От тягостных мыслей отвлек Михайло Терентьич, посунувший, приотворив дверь, заботный лик в беседку: не надо ль чего князю-батюшке? Семен почти с радостью поманил старика. Привстав с ложа, застланного курчавою овчиной, усадил боярина. Покорно кивая, выслушал отчет о снаряде поденном (без него знали, как и что надобно содеять, могли и не долагать вовсе, так уж… честь блюдут!). И, поддерживая уставную игру, склонял голову, хмурил чело, хотя и прошать и слушать хотелось ему теперь совсем о другом и ради другого зазвал он к себе старого боярина отцова (душа скорбит, утешь, успокой, коли мочно сие!). Михайло вроде понял. Помолчал, вглядываясь в лик молодого господина, осторожно посетовал, что батюшка не в срок опочил:
– Оно бы, вота бы… Одиначе и всем нам предстоит, часа своего не вемы… А княжество доброе оставил Иван Данилыч, добрей некуды! Ныне б суметь сохранить токмо…
– Почто… – хрипловато, не справясь с собою, вопросил Симеон, – почто схиму принял?.. Таково вдруг?
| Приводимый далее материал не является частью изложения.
Lemma main_succeeds_witness : exists f' s, main_ex (fs_ex text_ex) = (f', Ok s).
Proof.
  eapply (main_succeeds uniform_zero uniform_zero_ok dw_ex O tt ∅ (fs_ex text_ex) text_ex json_ex _
           spec_schedule md_ex _ _ (1#10) _); try reflexivity.
  - vm_compute. repeat constructor.
  - intros n c atk E. vm_compute in E. injection E as <- <- <-. vm_compute.
    split; [discriminate | split; discriminate].
  - intros j. cbv [attack_time train_time clock_ex]. split; lra.
Defined.

Lemma main_configured_steps_witness :
  exists f' s, main_ex (fs_ex text_ex) = (f', Ok s) /\ global_step s = Z.max 0 3.
Proof.
  destruct main_ex_Ok as (f' & s & Hs). exists f', s. split; [exact Hs|].
  destruct (main_configured_steps _ _ _ _ _ _ _ _ _ Hs) as (text & cfg & v & n & Ht & Hl & Hv & Hn & Hg).
  vm_compute in Ht. injection Ht as <-. vm_compute in Hl. injection Hl as <-.
  vm_compute in Hv. injection Hv as <-. vm_compute in Hn. injection Hn as <-. exact Hg.
Defined.

Definition main_yale_ex : script (@train_state image nat unit) :=
  @main image nat unit lin model_ex optimizer_ex (data_subset x_ex y_ex x_ex y_ex) clock_ex
        json_load_ex repr_ex uniform_zero uniform_zero_ok dw_ex 0%nat tt ∅.

Lemma main_yale_ex_Ok : exists f' s, main_yale_ex (fs_ex text_ex) = (f', Ok s).
Proof. vm_compute. do 2 eexists. reflexivity. Qed.

Lemma main_log_bounded_witness :
  exists f' s, main_yale_ex (fs_ex text_ex) = (f', Ok s) /\ Forall (event_ok (1#10)) (log s).
Proof.
  destruct main_yale_ex_Ok as (f' & s & Hs). exists f', s. split; [exact Hs|].
  apply (main_log_bounded uniform_zero uniform_zero_ok dw_ex tt ∅ x_ex x_ex y_ex y_ex
           (fs_ex text_ex) f' s text_ex json_ex (JFloat (1#10)) (1#10));
    [concrete | concrete | exact Hs | reflexivity | reflexivity | reflexivity | reflexivity | lra].
Defined.

End Script.
(** * ssd1306: the NanoEngine frame scheduler and the ST7735 block interface

    A shallow embedding of [NanoEngineBase] (frame pacing, button queries,
    key sources) and of the block-addressing operations declared by
    [InterfaceST7735], with the properties of the design document proved
    over it. *)

From Stdlib Require Import ZArith List Bool Lia.
Import ListNotations.
Local Open Scope Z_scope.

(** ** Machine integers

    [uint8_t] and [uint32_t] values are integers reduced modulo the width of
    the type on every store and on every unsigned arithmetic result. *)

Definition u8 (z : Z) : Z := z mod 256.
Definition u32 (z : Z) : Z := z mod 2 ^ 32.

(** ** Function pointers

    An application function is known by its address.  The key source
    [m_onButtons] holds either the address of one of the two built-in
    decoders or the address of an application handler; [None] is
    [nullptr]. *)

Definition UserFn := nat.

Inductive TNanoEngineGetButtons : Type :=
| fn_zkeypadButtons
| fn_arduboyButtons
| fn_custom (handler : UserFn).

Definition TLoopCallback := UserFn.
Definition TNanoEngineOnDraw := UserFn.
– То не вдруг! – возразил, покосясь на Симеона, старик. – Не вдруг… Еще в те поры, как жив был прежний митрополит Петр, батюшке твому содеялось видение о горе высокой, снегом укрытой…
– Знаю! – нетерпеливо перебил Симеон. – Снег сошел – то к смерти преосвященного Петра показало, а гора высокая – к успехам батюшковым…
– Дак всего-то, верно, и не знашь, княже! – возразил Михайло. – Еще и то было спрошено им у Петра: когда, мол, умру? И святитель ответил ему: «Когда приидет старец!» И батюшка твой старца того всюю жисть сожидал. А токмо не баял о том никому. А тут, в последние-то времена, уже хворым лежучи, единожды постучали в вороты; челядь кинулась прошать: «Кто?» А там, за воротами: «Старец!» – отмолвили. Ну и доложили князю-батюшке, мол, старец пришел, пустить ли? Иван-от Данилыч встрепенулси: «Зови!» Ан за воротами и нету никого… Ну тут он и понял, Данилыч-от наш, и постиг… И в одночасье схиму на себя положил. Токмо чаял тебя, господине, узреть перед своею кончиною… Не довелось.
Боярин опять косо поглядел на молодого князя. Симеон лежал, смежив вежды, словно бы спал, и только предательски проблеснувшая из-под ресниц слезинка выдала, сколь тяжка была для него правда сия. Михайло Терентьич поднялся, досадуя на себя, что расстроил не ко времени господина, а и умолчать было непристойно. Должон знать, потому – сын! Пятясь, покинул тесный покачивающийся покой. Симеон покивал уходящему, хотел вымолвить слово, да голос отказал, вновь судорогою свело горло. Каково же было батюшке знать о конце своем и все еще надеять, сожидать встречи… Последней. Так и не состоявшей… Из-за меня, токмо из-за меня! И теперь, когда боярин ушел, стало мочно дать волю слезам и сдавленному беззвучному рыданию. Все равно… Все одно… Прости меня! Прости хоть там, в мире горнем!